Bitcoin held near $78,000; Kevin Warsh took the helm at the Fed; hackers drained $10m from THORChain; and other events of the week.
Elevated inflation
Bitcoin clung to key levels despite a bruising macro backdrop.
Monday began on a positive note, with a rise to $82,000. The rally did not last. On Tuesday the coin retested the local high and then corrected.
By Wednesday, May 13, the leading cryptocurrency had dropped to $78,000. The main catalyst was US inflation data. The consumer price index (CPI) rose 3.8% year on year; the monthly print in April added 0.6%.
Against this backdrop, CryptoQuant contributor Amr Taha reported a near $1.25bn drop in open interest on major crypto exchanges.
The analyst argued that the higher CPI forced investors to close positions, avoid new ones and cut leverage.
The US also released the core producer price index (Core PPI). The annual figure, like CPI, came in above forecasts — 5.2% versus the 4.3% expected.
Overall, a confluence of factors — from exchange inflows to macro releases — weighed on bitcoin’s price.
Analysts also noted a rise in average unrealised profits among bitcoin traders, up to 17%, last seen in March 2022.
On Thursday the cryptocurrency made another attempt to break above $82,000, without success. By week’s end it consolidated around $78,000, a perceived support zone.
Over the past seven days bitcoin lost roughly 3%. Ethereum fell 6% and trades below $2200.
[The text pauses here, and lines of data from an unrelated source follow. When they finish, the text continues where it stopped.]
(** * Auditoria monofasico (PIS/COFINS): rules engine, reconciliation and
    estimation stage.

    Shallow embedding of [app/services/rules_engine.py],
    [app/services/comparison.py], [app/services/calculator.py],
    [app/services/pgdas_importer.py] and of the processing loop of
    [app/routers/uploads.py].

    Conventions of the embedding.
    - A table is the list of its rows in storage order; [.first()] is the
      first row of that order which passes the filter.  An ORM object is
      identified by the position of its row.
    - Python [str] values are [string]s whose characters are the code points
      below 256.
    - [decimal.Decimal] values are pairs coefficient/exponent with the
      default context (28 significant digits, ROUND_HALF_EVEN) written out
      in every operation.  Exponent limits (Emax/Emin), infinities, NaN and
      the sign of zero are outside the model.
    - The storage engine's own conversions (rounding to the scale of a
      NUMERIC column on write, binary floats inside SQLite) are outside the
      model: a field holds the value that the code assigned to it.  The
      properties are about what a call computes and assigns.  A rate
      derived by a call is assigned with the precision of the division,
      and the NUMERIC(6,4) column hands four decimals of it to the next
      call; the idempotence of the estimation and of a processing pass is
      therefore stated for declarations whose rate is already stored.
    - A function that works on the session returns the database it leaves
      behind together with its own result; every stage commits before it
      returns.  An exception is the [Levanta] outcome of the [py] monad; it
      carries no database, and what an aborted call leaves behind is stated
      where it matters (the import of a declaration file). *)

From Stdlib Require Import ZArith QArith Qpower Lia Lqa Bool Ascii String.
From stdpp Require Import base option list strings gmap.

#[local] Open Scope Z_scope.

(** ** Python strings *)

Module PyStr.

(** [str.isspace] on one character, for the code points below 256:
    TAB..CR, FS..US, SPACE, NEL (0x85) and NBSP (0xA0). *)
Definition isspace (c : ascii) : bool :=
  let n := Z.of_nat (nat_of_ascii c) in
  ((9 <=? n) && (n <=? 13)) || ((28 <=? n) && (n <=? 32))
  || (n =? 133) || (n =? 160).

Fixpoint lstrip (s : string) : string :=
  match s with
  | String c r => if isspace c then lstrip r else s
  | EmptyString => EmptyString
  end.

(** [rstrip]: a character survives when something that is not white space
    follows it or when it is itself not white space. *)
Fixpoint rstrip (s : string) : string :=
  match s with
  | String c r =>
      match rstrip r with
      | EmptyString => if isspace c then EmptyString else String c EmptyString
      | r' => String c r'
      end
  | EmptyString => EmptyString
  end.

Definition strip (s : string) : string := rstrip (lstrip s).

(** [x or ""] for an optional string. *)
Definition or_empty (x : option string) : string :=
  match x with
  | Some s => s
  | None => ""
  end.

(** [s.split(sep)] for a one-character separator. *)
Fixpoint split (sep : ascii) (s : string) : list string :=
  match s with
  | EmptyString => [EmptyString]
  | String c r =>
      if Ascii.eqb c sep then EmptyString :: split sep r
      else match split sep r with
           | h :: t => String c h :: t
           | [] => [String c EmptyString]
           end
  end.

End PyStr.

(** ** Dates *)

Record date := mk_date { year : Z; month : Z; day : Z }.

(** Chronological order of [datetime.date] (also the order of the ISO text
    the storage engine compares). *)
Definition date_leb (a b : date) : bool :=
  (year a <? year b)
  || ((year a =? year b)
      && ((month a <? month b)
          || ((month a =? month b) && (day a <=? day b)))).

(** A [datetime]: calendar date and microseconds since midnight. *)
Record datetime := mk_datetime { dt_date : date; dt_micro : Z }.

Definition date_eqb (a b : date) : bool :=
  (year a =? year b) && (month a =? month b) && (day a =? day b).

Definition datetime_leb (a b : datetime) : bool :=
  if date_eqb (dt_date a) (dt_date b) then dt_micro a <=? dt_micro b
  else date_leb (dt_date a) (dt_date b).

Definition datetime_ltb (a b : datetime) : bool := negb (datetime_leb b a).

(** ** [decimal.Decimal] with the default context *)

Module Dec.

(** A finite decimal number: [coef * 10 ^ exp]. *)
Record t := mk { coef : Z; exp : Z }.

(** [context.prec] of the default context. *)
Definition prec : Z := 28.

Fixpoint ndigits_aux (fuel : nat) (n : Z) : Z :=
  match fuel with
  | O => 1
  | S f => if n <? 10 then 1 else 1 + ndigits_aux f (n / 10)
  end.

(** [len(self._int)]: the number of decimal digits of the coefficient
    (1 for zero). *)
Definition ndigits (n : Z) : Z :=
  ndigits_aux (S (Z.to_nat (Z.log2 (Z.abs n)))) (Z.abs n).

(** [Decimal._fix]: round to [prec] significant digits, ties to even. *)
Definition fix_ (d : t) : t :=
  let n := ndigits (coef d) in
  if n <=? prec then d
  else
    let drop := n - prec in
    let p := 10 ^ drop in
    let a := Z.abs (coef d) in
    let q := a / p in
    let r := a mod p in
    let q1 := if (p <? 2 * r) || ((2 * r =? p) && Z.odd q) then q + 1 else q in
    if prec <? ndigits q1
    then mk (Z.sgn (coef d) * (q1 / 10)) (exp d + drop + 1)
    else mk (Z.sgn (coef d) * q1) (exp d + drop).

(** The two coefficients brought to the smaller exponent. *)
Definition align (a b : t) : Z * Z * Z :=
  let e := Z.min (exp a) (exp b) in
  (coef a * 10 ^ (exp a - e), coef b * 10 ^ (exp b - e), e).

Definition mul_exact (a b : t) : t := mk (coef a * coef b) (exp a + exp b).

Definition add_exact (a b : t) : t :=
  let '(ca, cb, e) := align a b in mk (ca + cb) e.

Definition neg (a : t) : t := mk (- coef a) (exp a).

(** [Decimal.__mul__], [__add__], [__sub__]: the exact result, then
    [_fix]. *)
Definition mul (a b : t) : t := fix_ (mul_exact a b).
Definition add (a b : t) : t := fix_ (add_exact a b).
Definition sub (a b : t) : t := add a (neg b).

(** The loop of [__truediv__] that removes trailing zeros of an exact
    quotient while the exponent is below the ideal one. *)
Fixpoint strip_zeros (fuel : nat) (c e ideal : Z) : Z * Z :=
  match fuel with
  | O => (c, e)
  | S f =>
      if (e <? ideal) && (c mod 10 =? 0)
      then strip_zeros f (c / 10) (e + 1) ideal
      else (c, e)
  end.

(** [Decimal.__truediv__]; [None] is the exception raised for a zero
    divisor. *)
Definition div (a b : t) : option t :=
  if coef b =? 0 then None
  else if coef a =? 0 then Some (fix_ (mk 0 (exp a - exp b)))
  else
    let sign := Z.sgn (coef a) * Z.sgn (coef b) in
    let shift := ndigits (coef b) - ndigits (coef a) + prec + 1 in
    let e := exp a - exp b - shift in
    let x := Z.abs (coef a) in
    let y := Z.abs (coef b) in
    let '(q, r) :=
      if 0 <=? shift then ((x * 10 ^ shift) / y, (x * 10 ^ shift) mod y)
      else (x / (y * 10 ^ (- shift)), x mod (y * 10 ^ (- shift))) in
    let '(c, e') :=
      if negb (r =? 0) then ((if q mod 5 =? 0 then q + 1 else q), e)
      else strip_zeros (Z.to_nat (exp a - exp b - e)) q e (exp a - exp b) in
    Some (fix_ (mk (sign * c) e')).

(** Numeric comparison ([==], [<=], [<] of Decimal). *)
Definition compare (a b : t) : comparison :=
  let '(ca, cb, _) := align a b in ca ?= cb.

Definition eqb (a b : t) : bool :=
  match compare a b with Eq => true | _ => false end.
Definition leb (a b : t) : bool :=
  match compare a b with Gt => false | _ => true end.
Definition ltb (a b : t) : bool :=
  match compare a b with Lt => true | _ => false end.

(** [Decimal(0)]. *)
Definition zero : t := mk 0 0.

(** Truth value of a Decimal: false exactly for zero. *)
Definition truthy (a : t) : bool := negb (coef a =? 0).

(** [Decimal(x or 0)] for a field that cannot be [None]. *)
Definition or_zero (x : t) : t := if truthy x then x else zero.

(** [Decimal(x or 0)] for a nullable field. *)
Definition opt_or_zero (x : option t) : t :=
  match x with
  | Some d => or_zero d
  | None => zero
  end.

(** The rational number a Decimal denotes. *)
Definition to_Q (a : t) : Q := (inject_Z (coef a) * 10 ^ exp a)%Q.

End Dec.

Declare Scope dec_scope.
Delimit Scope dec_scope with dec.
Notation "a * b" := (Dec.mul a b) : dec_scope.
Notation "a + b" := (Dec.add a b) : dec_scope.
Notation "a - b" := (Dec.sub a b) : dec_scope.
Notation "a <=? b" := (Dec.leb a b) : dec_scope.
Notation "a =? b" := (Dec.eqb a b) : dec_scope.


(** ** Exceptions *)

Inductive excecao :=
  ValueError | OverflowError | ZeroDivisionError | IntegrityError.

(** A computation that returns or raises. *)
Inductive py (A : Type) : Type :=
| Retorna (a : A)
| Levanta (e : excecao).
Arguments Retorna {A} a.
Arguments Levanta {A} e.

#[global] Instance py_ret : MRet py := fun A a => Retorna a.

#[global] Instance py_bind : MBind py := fun A B k m =>
  match m with
  | Retorna a => k a
  | Levanta e => Levanta e
  end.

(** [.first()] of a filtered query: position and row of the first match. *)
Definition first_ {A : Type} (p : A -> bool) (tabela : list A)
  : option (nat * A) :=
  list_find (fun x => Is_true (p x)) tabela.

(** The key given to a new row: one more than the largest key in use. *)
Definition proximo_id (ids : list Z) : Z := 1 + foldr Z.max 0 ids.

(** ** Tables (app/models.py) *)

Module Empresa.
Record t := mk { id : Z; cnpj : string; razao_social : string }.
End Empresa.

Module ItemNota.
Record t := mk {
  id : Z;
  ncm : string;
  cfop : string;
  quantidade : Dec.t;
  valor_unitario : Dec.t;
  valor_total : Dec.t;
  cst_pis : option string;
  cst_cofins : option string;
  eh_monofasico : bool;
  eh_inconsistente : bool
}.

Definition set_eh_monofasico (b : bool) (i : t) : t :=
  mk (id i) (ncm i) (cfop i) (quantidade i) (valor_unitario i)
     (valor_total i) (cst_pis i) (cst_cofins i) b (eh_inconsistente i).

Definition set_eh_inconsistente (b : bool) (i : t) : t :=
  mk (id i) (ncm i) (cfop i) (quantidade i) (valor_unitario i)
     (valor_total i) (cst_pis i) (cst_cofins i) (eh_monofasico i) b.
End ItemNota.

(** An invoice owns its items ([NotaFiscal.itens]). *)
Module NotaFiscal.
Record t := mk {
  id : Z;
  empresa_id : Z;
  chave : string;
  data_emissao : datetime;
  valor_total : Dec.t;
  itens : list ItemNota.t
}.

Definition set_itens (l : list ItemNota.t) (n : t) : t :=
  mk (id n) (empresa_id n) (chave n) (data_emissao n) (valor_total n) l.
End NotaFiscal.

Module NCMMonofasico.
Record t := mk {
  id : Z;
  ncm : string;
  descricao : string;
  setor : string;
  data_inicio_vigencia : date;
  data_fim_vigencia : option date;
  flag_monofasico : bool
}.
End NCMMonofasico.

Module CompetenciaPGDAS.
Record t := mk {
  id : Z;
  empresa_id : Z;
  ano_mes : string;
  anexo : option string;
  receita_bruta_total : Dec.t;
  receita_monofasica_declarada : Dec.t;
  receita_substituicao_tributaria : option Dec.t;
  receita_outras_exclusoes : option Dec.t;
  receita_bruta_12m : Dec.t;
  aliquota_nominal : option Dec.t;
  parcela_a_deduzir : option Dec.t;
  aliquota_efetiva : option Dec.t
}.

Definition set_aliquota_efetiva (v : option Dec.t) (c : t) : t :=
  mk (id c) (empresa_id c) (ano_mes c) (anexo c) (receita_bruta_total c)
     (receita_monofasica_declarada c) (receita_substituicao_tributaria c)
     (receita_outras_exclusoes c) (receita_bruta_12m c) (aliquota_nominal c)
     (parcela_a_deduzir c) v.
End CompetenciaPGDAS.

Module AnexoAliquota.
Record t := mk {
  id : Z;
  anexo : string;
  faixa : Z;
  receita_bruta_min : Dec.t;
  receita_bruta_max : Dec.t;
  aliquota_nominal : Dec.t;
  parcela_a_deduzir : Dec.t;
  percentual_pis : Dec.t;
  percentual_cofins : Dec.t
}.
End AnexoAliquota.

Module ResultadoAuditoria.
Record t := mk {
  id : Z;
  empresa_id : Z;
  competencia_id : Z;
  base_monofasica_xml : Dec.t;
  base_monofasica_pgdas : Dec.t;
  diferenca_base : Dec.t;
  pis_indev : option Dec.t;
  cofins_indev : option Dec.t;
  total_indev : option Dec.t
}.

Definition set_bases (xml pgdas dif : Dec.t) (r : t) : t :=
  mk (id r) (empresa_id r) (competencia_id r) xml pgdas dif
     (pis_indev r) (cofins_indev r) (total_indev r).

Definition set_indev (pis cofins total : option Dec.t) (r : t) : t :=
  mk (id r) (empresa_id r) (competencia_id r) (base_monofasica_xml r)
     (base_monofasica_pgdas r) (diferenca_base r) pis cofins total.
End ResultadoAuditoria.

(** The database: one list of rows per table. *)
Record BD := mk_BD {
  ncm_monofasicos : list NCMMonofasico.t;
  notas_fiscais : list NotaFiscal.t;
  competencias_pgdas : list CompetenciaPGDAS.t;
  anexos_aliquotas : list AnexoAliquota.t;
  resultados_auditoria : list ResultadoAuditoria.t
}.

Definition set_notas_fiscais (l : list NotaFiscal.t) (db : BD) : BD :=
  mk_BD (ncm_monofasicos db) l (competencias_pgdas db) (anexos_aliquotas db)
        (resultados_auditoria db).

Definition set_competencias_pgdas (l : list CompetenciaPGDAS.t) (db : BD)
  : BD :=
  mk_BD (ncm_monofasicos db) (notas_fiscais db) l (anexos_aliquotas db)
        (resultados_auditoria db).

Definition set_resultados_auditoria (l : list ResultadoAuditoria.t)
  (db : BD) : BD :=
  mk_BD (ncm_monofasicos db) (notas_fiscais db) (competencias_pgdas db)
        (anexos_aliquotas db) l.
Almost all top-10 altcoins by market value ended in the red. Only DOGE (+0.5%) and TRX (+1.3%) eked out gains.
Spot bitcoin ETFs snapped a six-week run of inflows, posting $1bn of outflows.
Ethereum-based funds saw $255m in outflows.
The crypto fear and greed index slipped to 27, from 47 a week earlier.
Total market capitalisation sits around $2.69 trillion. Bitcoin’s dominance is 58.3%, Ethereum’s 9.8%.
A new Fed chair
On May 15, bitcoin supporter Kevin Warsh replaced Jerome Powell as chair of the US Federal Reserve. The Senate confirmed the new head of the central bank.
The vote was far from unanimous: 54 senators in favour, 45 against.
Warsh will serve a four-year term as chair. The Senate also appointed him to the Fed’s Board of Governors for 14 years.
He previously sat on the board from 2006 to 2011, and held senior roles at Morgan Stanley.
The new chair is known for a crypto-friendly stance. He has called bitcoin “an important asset” that helps authorities assess the state of the economy. Filings show Warsh has invested in dYdX, Lighter, Polychain Capital and Dapper Labs. He also holds Solana and Optimism tokens.
His main remit will be interest-rate policy. As Donald Trump’s nominee, Warsh is expected to take a softer line on monetary policy. Trump and the former Fed chair had repeatedly clashed over the issue.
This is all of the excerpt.